Daivid knew the higher-ups wanted to scuttle his career. At the moment, he could have turned around and gone back in to request a discharge and passage home. No, he’d pay for his passage home. He’d work for his ticket, if he had to. He stepped backwards, preparing to turn around. But it was too late. They’d seen him. The tall woman barked out a command, and a few of the troops stood up straighter. He threw back his shoulders and marched forward.
O O O
“Company, tenn-nn hutt!” the woman barked out.

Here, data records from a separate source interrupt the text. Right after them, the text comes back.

(** * ALONEA contracts: token ledger, tiered staking and governance

    A shallow embedding of the three Solidity contracts of the repository
    (ALOToken, ALOStaking, ALOGovernance) and the properties of the
    specification that concern them.

    Conventions.
    - [uint256] is [N]; checked arithmetic (Solidity 0.8) returns [Err Panic]
      where the EVM reverts with an arithmetic panic, [unchecked] blocks wrap
      modulo [2^256].
    - [address] is [N], [address(0)] is [0].
    - A [mapping] is a [gmap] read with the default value of Solidity.
    - An external call is a function from the pre-state to [result State]:
      [Err] is a revert (the whole transaction is rolled back, so the
      pre-state stays in force), [Ok] carries the post-state.
    - [msg.sender], [block.timestamp] and [block.number] are explicit
      arguments.
    - Events are not modelled. The [nonReentrant] modifier has no effect
      here: the only external calls go to the token, which calls nobody
      back. *)

From stdpp Require Import gmap strings list fin_maps functions relations.
From Stdlib Require Import NArith Lia.

Open Scope N_scope.

(** ** EVM arithmetic and the revert monad *)
Module Evm.

Definition address := N.

Definition MAX_UINT256 : N :=
  Eval vm_compute in (2 ^ 256 - 1).

Definition WORD : N :=
  Eval vm_compute in (2 ^ 256).

Inductive error :=
| Revert (reason : string)      (* require(cond, reason) *)
| Panic                         (* checked arithmetic, division by zero *)
| CustomError (name : string).  (* revert Name(...) of the base contracts *)

Inductive result (A : Type) :=
| Ok (a : A)
| Err (e : error).
Arguments Ok {A} a.
Arguments Err {A} e.

Definition bind {A B} (m : result A) (f : A -> result B) : result B :=
  match m with
  | Ok a => f a
  | Err e => Err e
  end.

Definition require (cond : bool) (reason : string) : result unit :=
  if cond then Ok tt else Err (Revert reason).

Definition add (a b : N) : result N :=
  if a + b <=? MAX_UINT256 then Ok (a + b) else Err Panic.

Definition sub (a b : N) : result N :=
  if b <=? a then Ok (a - b) else Err Panic.

Definition mul (a b : N) : result N :=
  if a * b <=? MAX_UINT256 then Ok (a * b) else Err Panic.

Definition div (a b : N) : result N :=
  if b =? 0 then Err Panic else Ok (a / b).

Definition unchecked_add (a b : N) : N := (a + b) mod WORD.

Definition unchecked_sub (a b : N) : N := (a + WORD - b mod WORD) mod WORD.

Definition is_Ok {A} (r : result A) : Prop := exists a, r = Ok a.
Definition is_Err {A} (r : result A) : Prop := exists e, r = Err e.

(** Sum of the values of a uint256-valued mapping. *)
Definition sum_map (m : gmap address N) : N :=
  map_fold (fun _ v acc => v + acc) 0 m.

End Evm.

Export Evm.

Notation "'let*' x ':=' m 'in' k" := (Evm.bind m (fun x => k))
(at level 10, x name, m at level 100, k at level 200).
Notation "'do*' m 'in' k" := (Evm.bind m (fun _ => k))
(at level 10, m at level 100, k at level 200).

(** ** ALOToken *)
Module ALOToken.

Definition BUYBACK_FEE : N := 100.
Definition LIQUIDITY_FEE : N := 50.
Definition TREASURY_FEE : N := 50.
Definition TOTAL_FEE : N := BUYBACK_FEE + LIQUIDITY_FEE + TREASURY_FEE.
Definition FEE_DENOMINATOR : N := 10000.

(** ERC20.decimals() of the base contract. *)
Definition decimals : N := 18.

Definition INITIAL_SUPPLY : N :=
  Eval vm_compute in (100000000 * 10 ^ decimals).

Record State := mkState {
  _balances : gmap address N;
  _allowances : gmap (address * address) N;
  _totalSupply : N;
  _owner : address;
  buybackWallet : address;
  liquidityWallet : address;
  treasuryWallet : address;
  totalBurned : N;
  totalFees : N;
  isExcludedFromFee : gmap address bool;
}.

Definition balanceOf (st : State) (account : address) : N :=
  default 0 (_balances st !! account).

Daivid hesitated a moment before striding the rest of the way across the yard toward the people he was to command. He was met at the leading edge of the squared-off formation by the woman and a man, his officers by their insigne, who marched him down the rows. He’d been inspected a thousand times, so he knew how to do the inspection walk all the way across the face of the block. The men and women stared straight ahead, but their eyes followed him as soon as they thought he couldn’t see them. He knew they did. He’d done the same thing. It was the longest walk he could ever imagine taking. Daivid knew what they saw: a very young man who was trying to act as though he was not scared bloodless. His uniform was spotless and perfectly ironed. That made two of them, him and the blonde. Everyone else was dressed in a jumble-sale collection of uniform pieces and items that had nothing to do with the military. He saw ski pants, pieces of cryo-suits, hospital greens, fatigues from half a dozen other services on twenty different worlds. One beefy, muscular man with a rounded belly like a hamburger bun appeared in just the general-issue skivvies, hacked off at the knees to show hairy shins and calloused feet clinging by the toes to worn flip-flop sandals. The skinny, tawny-skinned male beside him had on a dress tunic over soaked swim trunks.